**What you have to do:** Please tally the lines of the records that contain "drop" and send back only the total.

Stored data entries
(** The page loops of one segment; [None] when the fuel runs out.  A segment
  touches distinct pages and a process owns at most 256, so 257 turns are enough
  ([ElfLoad.map_pages_spec]). *)
Fixpoint map_pages (fuel : nat) (nx_ok : bool) (s : mstate) (p : process_t) (flags va last : Z)
    : option (Z * mstate * process_t) :=
  match fuel with
  | O => None
  | S fuel =>
      if va <=? last then
        let pte := vmm_get_pte (ms_mem s) (cr3 p) va in
        if negb (has pte VMM_PRESENT) then
          let '(st, s, p) := process_alloc_user_page s p va flags in
          if negb (st =? VOID_OK) then Some (ELF_ERR_NOMEM, s, p)
          else map_pages fuel nx_ok s p flags (u64 (va + PAGE_SIZE)) last
        else
          let merged := merge_flags pte flags in
          if nx_ok && has merged VMM_WRITE && negb (has merged VMM_NX) then Some (ELF_ERR_NOEXEC, s, p)
          else
            let '(st, s) := vmm_map_page s (cr3 p) va (Z.land pte PHYS_MASK)
                              (Z.lor (Z.lor merged VMM_PRESENT) VMM_USER) in
            if negb (st =? VOID_OK) then Some (ELF_ERR_NOMEM, s, p)
            else map_pages fuel nx_ok s p flags (u64 (va + PAGE_SIZE)) last
      else Some (ELF_OK, s, p)
  end.

Definition map_segment_pages (nx_ok : bool) (s : mstate) (p : process_t) (ph : Elf64_Phdr) (base : Z)
    : option (Z * mstate * process_t) :=
  let first := Z.land (u64 (p_vaddr ph + base)) PAGE_MASK in
  let last := Z.land (u64 (u64 (p_vaddr ph + base) + p_memsz ph - 1)) PAGE_MASK in
  map_pages page_fuel nx_ok s p (seg_page_flags nx_ok (p_flags ph)) first last.

Fixpoint copy_pages (fuel : nat) (s : mstate) (p : process_t) (img : list Z) (va0 offset filesz done_ : Z)
    : option (Z * mstate) :=
  match fuel with
  | O => None
  | S fuel =>
      if done_ <? filesz then
        let va := u64 (va0 + done_) in
        let chunk := PAGE_SIZE - Z.land va (PAGE_SIZE - 1) in
        let chunk := if filesz - done_ <? chunk then filesz - done_ else chunk in
        let phys := vmm_virt_to_phys (ms_mem s) (cr3 p) va in
        if phys =? 0 then Some (ELF_ERR_NOMEM, s)
        else
          let bytes := take (Z.to_nat chunk) (drop (Z.to_nat (offset + done_)) img) in
          copy_pages fuel (with_mem s (mem_write (ms_mem s) phys bytes)) p img va0 offset filesz (done_ + chunk)
      else Some (ELF_OK, s)
  end.

Definition copy_segment_data (s : mstate) (p : process_t) (img : list Z) (ph : Elf64_Phdr) (base : Z)
    : option (Z * mstate) :=
  copy_pages page_fuel s p img (u64 (p_vaddr ph + base)) (p_offset ph) (p_filesz ph) 0.

(** The two passes of [elf_load_segments_only]. *)
Fixpoint map_segments (nx_ok : bool) (s : mstate) (p : process_t) (base : Z) (l : list Elf64_Phdr)
    : option (Z * mstate * process_t) :=
  match l with
  | [] => Some (ELF_OK, s, p)
  | ph :: l =>
      if negb (is_load ph) then map_segments nx_ok s p base l
      else
        match map_segment_pages nx_ok s p ph base with
        | None => None
        | Some (r, s, p) => if negb (r =? ELF_OK) then Some (r, s, p) else map_segments nx_ok s p base l
        end
  end.

Fixpoint copy_segments (s : mstate) (p : process_t) (img : list Z) (base : Z) (l : list Elf64_Phdr)
    : option (Z * mstate) :=
  match l with
  | [] => Some (ELF_OK, s)
  | ph :: l =>
      if negb (is_load ph) then copy_segments s p img base l
      else
        match copy_segment_data s p img ph base with
        | None => None
        | Some (r, s) => if negb (r =? ELF_OK) then Some (r, s) else copy_segments s p img base l
        end
  end.

Definition elf_load_segments_only (nx_ok : bool) (ctx : elf_loader_t) (s : mstate) (p : process_t)
    : option (Z * mstate * process_t) :=
  let l := phdrs (image ctx) (ehdr ctx) in
  match map_segments nx_ok s p (base_ ctx) l with
  | None => None
  | Some (r, s, p) =>
      if negb (r =? ELF_OK) then Some (r, s, p)
      else match copy_segments s p (image ctx) (base_ ctx) l with
           | None => None
           | Some (r, s) => Some (r, s, p)
           end
  end.

(** ** The initial stack *)
Fixpoint stack_pages (l : list Z) (s : mstate) (p : process_t) (flags : Z) : Z * mstate * process_t :=
  match l with
  | [] => (ELF_OK, s, p)
  | va :: l =>
      let '(st, s, p) := process_alloc_user_page s p va flags in
      if negb (st =? VOID_OK) then (ELF_ERR_NOMEM, s, p) else stack_pages l s p flags
  end.

Definition AT_NULL : Z := 0.
Definition AT_PHDR : Z := 3.
Definition AT_PHENT : Z := 4.
Definition AT_PHNUM : Z := 5.
Definition AT_PAGESZ : Z := 6.
Definition AT_BASE : Z := 7.
Definition AT_ENTRY : Z := 9.

Definition argv0 : list Z := str "program" ++ [0].
Definition stack_rsp : Z := Z.land (USER_STACK_TOP - (4 + 2 * 7) * 8) (2 ^ 64 - 16).
Definition stack_str : Z := Z.land (stack_rsp - Z.of_nat (length argv0)) (2 ^ 64 - 16).

Definition stack_words (ctx : elf_loader_t) : list Z :=
  [1; stack_str; 0; 0; AT_PHDR; phdr_va ctx; AT_PHENT; PHDR_SIZE; AT_PHNUM; e_phnum (ehdr ctx);
   AT_ENTRY; u64 (entry_ ctx + base_ ctx); AT_BASE; base_ ctx; AT_PAGESZ; PAGE_SIZE; AT_NULL; 0].

Definition setup_user_stack (nx_ok : bool) (s : mstate) (p : process_t) (ctx : elf_loader_t) : Z * Z * mstate * process_t :=
  let flags := Z.lor VMM_WRITE (if nx_ok then VMM_NX else 0) in
  let '(r, s, p) := stack_pages (pages_from (USER_STACK_TOP - USER_STACK_SIZE) USER_STACK_TOP) s p flags in
  if negb (r =? ELF_OK) then (r, 0, s, p)
  else
    let str_phys := vmm_virt_to_phys (ms_mem s) (cr3 p) stack_str in
    if str_phys =? 0 then (ELF_ERR_NOMEM, 0, s, p)
    else
      let s := with_mem s (mem_write (ms_mem s) str_phys argv0) in
      let phys := vmm_virt_to_phys (ms_mem s) (cr3 p) stack_rsp in
      if phys =? 0 then (ELF_ERR_NOMEM, 0, s, p)
      else
        let s := with_mem s (mem_write (ms_mem s) phys (concat (le_bytes 8 <$> stack_words ctx))) in
        (ELF_OK, stack_rsp, s, p).

(** [(status, entry, rsp, ...)]. *)
Definition elf_load_into_process (nx_ok : bool) (ctx : elf_loader_t) (s : mstate) (p : process_t)
    : option (Z * Z * Z * mstate * process_t) :=
  match elf_load_segments_only nx_ok ctx s p with
  | None => None
  | Some (r, s, p) =>
      if negb (r =? ELF_OK) then Some (r, 0, 0, s, p)
      else
        let '(r, rsp, s, p) := setup_user_stack nx_ok s p ctx in
        if negb (r =? ELF_OK) then Some (r, 0, 0, s, p)
        else Some (ELF_OK, u64 (entry_ ctx + base_ ctx), rsp, s, p)
  end.

(** The part behind the last slash. *)
Fixpoint basename (cur path : list Z) : list Z :=
  match path with
  | [] => cur
  | c :: path => basename (if c =? SLASH then path else cur) path
  end.

Definition elf_load_interp (nx_ok : bool) (blobs : list (list Z)) (ctx : elf_loader_t) (s : mstate) (p : process_t)
    : option (Z * Z * mstate * process_t) :=
  match interp ctx with
  | None => Some (ELF_ERR_INVAL, 0, s, p)
  | Some path =>
      match elf_find_embedded blobs (basename path path) with
      | inl e => Some (e, 0, s, p)
      | inr blob =>
          match elf_validate blob with
          | inl e => Some (e, 0, s, p)
          | inr ic =>
              match interp ic with
              | Some _ => Some (ELF_ERR_NOEXEC, 0, s, p)
              | None =>
                  match elf_load_segments_only nx_ok ic s p with
                  | None => None
                  | Some (r, s, p) =>
                      if negb (r =? ELF_OK) then Some (r, 0, s, p)
                      else Some (ELF_OK, u64 (entry_ ic + base_ ic), s, p)
                  end
              end
          end
      end
  end.

(** ** What a valid image is

  In unbounded arithmetic.  The end of a position-independent segment is computed
  modulo 2^64, so a segment may extend past the top of the address space. *)
Definition vbase (eh : Elf64_Ehdr) : Z := if e_type eh =? ET_DYN then ELF_DYN_BASE else 0.
Definition vstart (base : Z) (ph : Elf64_Phdr) : Z := p_vaddr ph + base.
Definition vstop (base : Z) (ph : Elf64_Phdr) : Z := p_vaddr ph + base + p_memsz ph.

Record segment_ok (size base : Z) (ph : Elf64_Phdr) : Prop := {
  so_file : p_filesz ph <= p_memsz ph /\ p_offset ph + p_filesz ph <= size;
  so_start : USER_MIN_VADDR <= vstart base ph < 2 ^ 64;
  so_nowrap : p_vaddr ph + p_memsz ph < 2 ^ 64;
  so_stop : vstop base ph < 2 ^ 64 -> vstop base ph <= USER_MAX_VADDR /\
    (USER_STACK_TOP <= vstart base ph \/ vstop base ph <= USER_STACK_TOP - USER_STACK_SIZE);
  so_flags : has (p_flags ph) PF_R = true /\ has (p_flags ph) PF_W && has (p_flags ph) PF_X = false;
  so_align : 1 < p_align ph -> exists k, 0 <= k /\ p_align ph = 2 ^ k /\ p_vaddr ph mod 2 ^ k = p_offset ph mod 2 ^ k
}.

Definition apart (base : Z) (ph ph' : Elf64_Phdr) : Prop :=
  2 ^ 64 <= vstop base ph \/ 2 ^ 64 <= vstop base ph' \/
  vstop base ph <= vstart base ph' \/ vstop base ph' <= vstart base ph.

Definition is_interp (ph : Elf64_Phdr) : bool := p_type ph =? PT_INTERP.
Definition interp_ok (size : Z) (ph : Elf64_Phdr) : Prop := 0 < p_filesz ph < 64 /\ p_offset ph + p_filesz ph <= size.
Definition entry_in (entry : Z) (ph : Elf64_Phdr) : Prop :=
  has (p_flags ph) PF_X = true /\ p_vaddr ph <= entry < p_vaddr ph + p_memsz ph.

Definition loads (l : list Elf64_Phdr) : list Elf64_Phdr := filter (fun ph => is_load ph = true) l.
Definition interps (l : list Elf64_Phdr) : list Elf64_Phdr := filter (fun ph => is_interp ph = true) l.

Record valid_phdrs (size base entry : Z) (l : list Elf64_Phdr) : Prop := {
  vp_interp : Forall (interp_ok size) (interps l);
  vp_count : Z.of_nat (length (loads l)) <= ELF_MAX_LOADS;
  vp_segments : Forall (segment_ok size base) (loads l);
  vp_apart : ForallOrdPairs (apart base) (loads l);
  vp_entry : Exists (entry_in entry) (loads l)
}.

Definition valid_image (img : list Z) : Prop :=
  let eh := read_ehdr img in
  EHDR_SIZE <= Z.of_nat (length img) /\ ehdr_ok (Z.of_nat (length img)) eh = true /\
  e_phoff eh + e_phnum eh * PHDR_SIZE <= Z.of_nat (length img) /\
  valid_phdrs (Z.of_nat (length img)) (vbase eh) (e_entry eh) (phdrs img eh).

(** The path of the last PT_INTERP header. *)
Definition interp_path (img : list Z) (eh : Elf64_Ehdr) : option (list Z) :=
  (fun ph => c_string (take (Z.to_nat (p_filesz ph)) (drop (Z.to_nat (p_offset ph)) img))) <$>
  last (interps (phdrs img eh)).

(** ** Header fields *)
Definition u64_phdr (ph : Elf64_Phdr) : Prop :=
  0 <= p_offset ph < 2 ^ 64 /\ 0 <= p_vaddr ph < 2 ^ 64 /\ 0 <= p_filesz ph < 2 ^ 64 /\
  0 <= p_memsz ph < 2 ^ 64 /\ 0 <= p_align ph < 2 ^ 64.
Lemma loaded_trans s p s1 p1 s2 p2 : loaded s p s1 p1 -> loaded s1 p1 s2 p2 -> loaded s p s2 p2.
Proof.
  intros [I1 E1 M1 B1 W1] [I2 E2 M2 B2 W2]. split; [done| |auto| |auto].
  - rewrite E2, E1. by destruct p, p1.
  - intros va Hv Hp. rewrite B2 by done. destruct (page_present s1 p1 va) eqn:Ep; [by apply B1|].
    destruct (page_present s p va) eqn:E0; [|done]. apply M1 in E0; [congruence|done].
Qed.

Lemma page_eq_mod va va' : page_of va = page_of va' -> va - va mod PAGE_SIZE = va' - va' mod PAGE_SIZE.
Proof. unfold page_of, PAGE_SIZE. intros H. Z.div_mod_to_equations. lia. Qed.

(** Bytes of a page whose entry and frame did not change. *)
Lemma byte_same s p G s' p' G' va : um_inv F s p G -> um_inv F s' p' G' -> cr3 p' = cr3 p -> keeps_umap s p s' ->
  user_half va -> page_present s p va = true -> page_present s' p' va = true ->
  Z.land (vmm_get_pte (ms_mem s') (cr3 p) va) PHYS_MASK = Z.land (vmm_get_pte (ms_mem s) (cr3 p) va) PHYS_MASK ->
  user_byte (ms_mem s') p' va = user_byte (ms_mem s) p va.
Proof.
  intros Hum Hum' Hc Hk Hv Hp Hp' He. unfold user_byte. rewrite (user_phys F s p G), (user_phys F s' p' G') by done.
  unfold backing. rewrite Hc, He. destruct (um_present _ _ _ _ Hum va Hv Hp) as (v & Hin & _).
  apply (Hk _ _ _ Hin). pose proof (Z.mod_pos_bound va PAGE_SIZE ltac:(unfold PAGE_SIZE; lia)). lia.
Qed.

**Result below:** 2